- _Data excerpts_

########################################

(** Outside the ordinary keys the result is not a reordering of this
    kind: keys that are array indices stay ahead of every field, in
    numeric order. *)
Example index_keys_stay_first :
  PackageJson.keys (PackageJson.sortPackageJSON Samples.numbered)
  = ["2"; "10"; "name"; "zeta"].
Proof. vm_compute. reflexivity. Qed.

(** And an own [__proto__] key of the input is no key of the result: the
    assignment of line 260 reaches the setter of the prototype. *)
Example proto_key_is_dropped :
  PackageJson.keys (PackageJson.sortPackageJSON Samples.polluted)
  = ["name"; "zeta"].
Proof. vm_compute. reflexivity. Qed.

(** ** [DevTools.watch]: the missing command *)

Section WatchFacts.
Import Watch.

(** With an options object that carries no command and a prepared config
    without a [watch] entry, [watch] throws 'Watch no command found'
    before it logs, registers the watcher or calls the runner. *)
Lemma watch_no_command_is_configuration_error
    (cwd : string) (cfg : DevToolsConfig) (o : WatchOptions) :
  isReady cfg = true ->
  command o = None ->
  watch_entry cfg = None ->
  watch cwd cfg (Some o) = ([], Some WatchNoCommand).
Proof.
  intros Hready Hcmd Hcfg. unfold watch, opt, get_watch.
  rewrite Hcmd, Hready, Hcfg. reflexivity.
Qed.

(** Whatever the error, a call that throws has done nothing to the
    outside: no watcher is registered and the runner is not called. *)
Lemma watch_throws_before_effects
    (cwd : string) (cfg : DevToolsConfig) (options : option WatchOptions)
    (e : Error) :
  snd (watch cwd cfg options) = Some e -> fst (watch cwd cfg options) = [].
Proof.
  unfold watch.
  destruct (match opt command options with
            | Some c => inr (Some c)
            | None => get_watch cfg
            end) as [e0|cmd]; [reflexivity|].
  destruct options as [o|]; [|reflexivity].
  destruct cmd as [c|]; [|reflexivity].
  destruct (command_truthy c); [discriminate|reflexivity].
Qed.

(** C9, as amended.  Called without options, [watch] throws, having
    done nothing: on a prepared config the TypeError of reading
    [options.ignore], whether a [watch] entry is configured or not; on a
    config that was not prepared the 'config is not ready' of
    [config.get], which line 164 calls first.  On no config does such a
    call end in 'Watch no command found'. *)
Theorem watch_without_options_is_type_error
    (cwd : string) (cfg : DevToolsConfig) :
  watch cwd cfg None
    = ([], Some (if isReady cfg then TypeError_ignore else ConfigNotReady))
  /\ (isReady cfg = true -> watch cwd cfg None = ([], Some TypeError_ignore))
  /\ (isReady cfg = false -> watch cwd cfg None = ([], Some ConfigNotReady))
  /\ snd (watch cwd cfg None) <> Some WatchNoCommand.
Proof.
  unfold watch, opt, get_watch.
  destruct (isReady cfg); simpl; repeat split; try discriminate; reflexivity.
Qed.

End WatchFacts.

(** C8, at the call without options.  No command is given and none is
    configured, and the error is the TypeError of line 167, not
    'Watch no command found'; nothing was done to the outside. *)
Theorem watch_no_options_no_command :
  Watch.watch "/repo" Samples.no_default None = ([], Some Watch.TypeError_ignore).
Proof. reflexivity. Qed.

(** The same call with an options object ends in the configuration error. *)
Example watch_empty_options_no_command :
  Watch.watch "/repo" Samples.no_default (Some Samples.no_command)
  = ([], Some Watch.WatchNoCommand).
Proof. reflexivity. Qed.

(** C9, as stated, fails on a config that was not prepared: the call
    without options throws 'config is not ready', which is not the
    TypeError of reading [options.ignore]. *)
Lemma unprepared_watch_is_no_type_error :
  Watch.watch "/repo" Samples.unprepared None = ([], Some Watch.ConfigNotReady)
  /\ snd (Watch.watch "/repo" Samples.unprepared None)
     <> Some Watch.TypeError_ignore.
Proof. split; [reflexivity|discriminate]. Qed.

(** An instance: a prepared config without a [watch] entry. *)
Lemma watch_without_options_is_type_error_witness :
  Watch.watch "/repo" Samples.no_default None = ([], Some Watch.TypeError_ignore)
  /\ snd (Watch.watch "/repo" Samples.no_default None) <> Some Watch.WatchNoCommand.
Proof.
  destruct (watch_without_options_is_type_error "/repo" Samples.no_default)
    as (_ & H1 & _ & H2).
  split; [exact (H1 eq_refl)|exact H2].
Defined.

(** ** The debounced handler *)

Section SessionFacts.
Import Watch.
Variable cmd : Command.

Lemma run_handles (first : bool) (g : nat) :
  handles (fst (run cmd first g)) = map fst (procs cmd g).
Proof. unfold run, procs. destruct cmd; reflexivity. Qed.

Lemma run_events (first : bool) (g : nat) :
  snd (run cmd first g)
  = banner first ++ map (fun hc => EvSpawn (fst hc) (snd hc)) (procs cmd g).
Proof. unfold run, procs. destruct cmd; reflexivity. Qed.

Lemma spawn_from_gen (g i : nat) (cs : list string) :
  Forall (fun hc => fst (fst hc) = g) (spawn_from g i cs).
Proof.
  revert i. induction cs as [|c cs IH]; intros i; simpl; constructor; auto.
Qed.

Lemma procs_gen (g : nat) : Forall (fun hc => fst (fst hc) = g) (procs cmd g).
Proof.
  unfold procs. destruct cmd.
  - repeat constructor.
  - apply spawn_from_gen.
Qed.

Lemma retired_cons (l : list Ev) (e : Ev) (h : Handle) :
  retired l h -> retired (e :: l) h.
Proof. intros [H1 H2]. split; right; assumption. Qed.

(** The log after the spawns of a job execution. *)
Lemma spawned_spawns (ps : list (Handle * string)) (l : list Ev) :
  spawned (rev (map (fun hc => EvSpawn (fst hc) (snd hc)) ps) ++ l)
  = rev (map fst ps) ++ spawned l.
Proof.
  revert l. induction ps as [|p ps IH]; intros l; simpl; [reflexivity|].
  rewrite <- !app_assoc. simpl. rewrite IH. reflexivity.
Qed.
Definition chars (s : string) : list value :=
  map (λ c, JStr (String c EmptyString)) (list_ascii_of_string s).

(** The own enumerable string-keyed properties of a value, in order. *)
Definition entries (v : value) : object :=
  match v with
  | JObj o => o
  | JArr l => index_entries l
  | JStr s => index_entries (chars s)
  | _ => []
  end.

(** [Object.keys(v)] *)
Definition Object_keys (v : value) : result (list string) :=
  match v with
  | JUndefined | JNull => Throw TypeError
  | _ => Return (entries v).*1
  end.

(** lodash [values(v)] and [toPairs(v)]; both are empty on [null] and
    [undefined]. *)
Definition values (v : value) : list value := (entries v).*2.
Definition toPairs (v : value) : list (string * value) := entries v.

(** lodash [isObject(v)] *)
Definition isObject (v : value) : bool :=
  match v with
  | JArr _ | JObj _ => true
  | _ => false
  end.

(** lodash [isEmpty(o)] on a plain object *)
Definition isEmpty (o : object) : bool :=
  match o with [] => true | _ => false end.

(** [v === 1] *)
Definition is_one (v : value) : bool :=
  match v with
  | JNum 1 => true
  | _ => false
  end.

(** [l[i]] on an array *)
Definition js_nth (l : list value) (i : nat) : value :=
  default JUndefined (l !! i).

(** [v.k] for a key [k] that is neither an array index nor the name of a
    built-in property ([$group], [_id]). *)
Definition get_field (v : value) (k : string) : result value :=
  match v with
  | JUndefined | JNull => Throw TypeError
  | JObj o => Return (obj_get k o)
  | _ => Return JUndefined
  end.
(** A draw never makes a pixel more transparent: with the painted alpha and
    the pixel's alpha both in [0, 1], the new alpha lies between the old one
    and 1. What was drawn before is never erased. *)
Theorem writeText_never_erases (raster : Rasterizer) (c : HTMLCanvasElement)
    (style : ComputedStyle) (text : string) (px py : Z) :
  0 <= sourceAlpha raster c style text px py <= 1 ->
  0 <= pa (bitmap c px py) <= 1 ->
  pa (bitmap c px py) <= pa (bitmap (writeText raster c style text) px py) <= 1.
Proof.
  intros Hs Ha.
  destruct (inside (width c) (height c) px py) eqn:Hin.
  - rewrite (writeText_alpha raster c style text px py Hin).
    set (s := sourceAlpha raster c style text px py) in *.
    set (a0 := pa (bitmap c px py)) in *.
    split; nra.
  - unfold writeText, fillText.
    cbn [bitmap width height fillStyle font textAlign textBaseline].
    rewrite Hin. split; lra.
Qed.

Lemma writeText_never_erases_witness :
  0 <= sourceAlpha edgeRaster (makeTextCanvas 2 1) blackText "Hi" 1 0 <= 1 /\
  0 <= pa (bitmap (makeTextCanvas 2 1) 1%Z 0%Z) <= 1 /\
  pa (bitmap (makeTextCanvas 2 1) 1%Z 0%Z) <=
  pa (bitmap (writeText edgeRaster (makeTextCanvas 2 1) blackText "Hi") 1%Z 0%Z) <= 1.
Proof.
  assert (Hs : 0 <= sourceAlpha edgeRaster (makeTextCanvas 2 1) blackText "Hi" 1 0 <= 1)
    by (vm_compute; split; discriminate).
  assert (Ha : 0 <= pa (bitmap (makeTextCanvas 2 1) 1%Z 0%Z) <= 1)
    by (vm_compute; split; discriminate).
  split; [exact Hs|]. split; [exact Ha|].
  exact (writeText_never_erases edgeRaster (makeTextCanvas 2 1) blackText "Hi" 1 0 Hs Ha).
Defined.

End CanvasMore.

Section SceneMore.
Local Open Scope Q_scope.

(** The scene depends on the shape of the host box only: a box [k] times as
    large gives the same camera aspect and the same quad. *)
Theorem makeScene_scale (k w h : Z) :
  (0 < k)%Z -> (0 < h)%Z ->
  Scene.aspect (Scene.camera (Scene.makeScene (k * w) (k * h))) ==
  Scene.aspect (Scene.camera (Scene.makeScene w h)) /\
  Scene.width (Scene.geometry (Scene.makeScene (k * w) (k * h))) ==
  Scene.width (Scene.geometry (Scene.makeScene w h)) /\
  Scene.height (Scene.geometry (Scene.makeScene (k * w) (k * h))) =
  Scene.height (Scene.geometry (Scene.makeScene w h)).
Proof.
  intros Hk Hh. simpl.
  assert (E : inject_Z (k * w) / inject_Z (k * h) == inject_Z w / inject_Z h).
  { rewrite !inject_Z_mult. field. split.
    - unfold Qeq, inject_Z. simpl. lia.
    - unfold Qeq, inject_Z. simpl. lia. }
  split; [exact E|]. split; [rewrite E; reflexivity | reflexivity].
Qed.

Lemma makeScene_scale_witness :
  (0 < 2)%Z /\ (0 < 150)%Z /\
  Scene.aspect (Scene.camera (Scene.makeScene (2 * 300) (2 * 150))) ==
  Scene.aspect (Scene.camera (Scene.makeScene 300 150)).
Proof.
  split; [lia|]. split; [lia|].
  exact (proj1 (makeScene_scale 2 300 150 eq_refl eq_refl)).
Defined.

########################################

- _ACTIVITY_
Your answer must be the lines from the first line of the records through the line containing "config that was not prepared the", copied exactly.

- _TASK OUTPUT_
(** Outside the ordinary keys the result is not a reordering of this
    kind: keys that are array indices stay ahead of every field, in
    numeric order. *)
Example index_keys_stay_first :
  PackageJson.keys (PackageJson.sortPackageJSON Samples.numbered)
  = ["2"; "10"; "name"; "zeta"].
Proof. vm_compute. reflexivity. Qed.

(** And an own [__proto__] key of the input is no key of the result: the
    assignment of line 260 reaches the setter of the prototype. *)
Example proto_key_is_dropped :
  PackageJson.keys (PackageJson.sortPackageJSON Samples.polluted)
  = ["name"; "zeta"].
Proof. vm_compute. reflexivity. Qed.

(** ** [DevTools.watch]: the missing command *)

Section WatchFacts.
Import Watch.

(** With an options object that carries no command and a prepared config
    without a [watch] entry, [watch] throws 'Watch no command found'
    before it logs, registers the watcher or calls the runner. *)
Lemma watch_no_command_is_configuration_error
    (cwd : string) (cfg : DevToolsConfig) (o : WatchOptions) :
  isReady cfg = true ->
  command o = None ->
  watch_entry cfg = None ->
  watch cwd cfg (Some o) = ([], Some WatchNoCommand).
Proof.
  intros Hready Hcmd Hcfg. unfold watch, opt, get_watch.
  rewrite Hcmd, Hready, Hcfg. reflexivity.
Qed.

(** Whatever the error, a call that throws has done nothing to the
    outside: no watcher is registered and the runner is not called. *)
Lemma watch_throws_before_effects
    (cwd : string) (cfg : DevToolsConfig) (options : option WatchOptions)
    (e : Error) :
  snd (watch cwd cfg options) = Some e -> fst (watch cwd cfg options) = [].
Proof.
  unfold watch.
  destruct (match opt command options with
            | Some c => inr (Some c)
            | None => get_watch cfg
            end) as [e0|cmd]; [reflexivity|].
  destruct options as [o|]; [|reflexivity].
  destruct cmd as [c|]; [|reflexivity].
  destruct (command_truthy c); [discriminate|reflexivity].
Qed.

(** C9, as amended.  Called without options, [watch] throws, having
    done nothing: on a prepared config the TypeError of reading
    [options.ignore], whether a [watch] entry is configured or not; on a
    config that was not prepared the 'config is not ready' of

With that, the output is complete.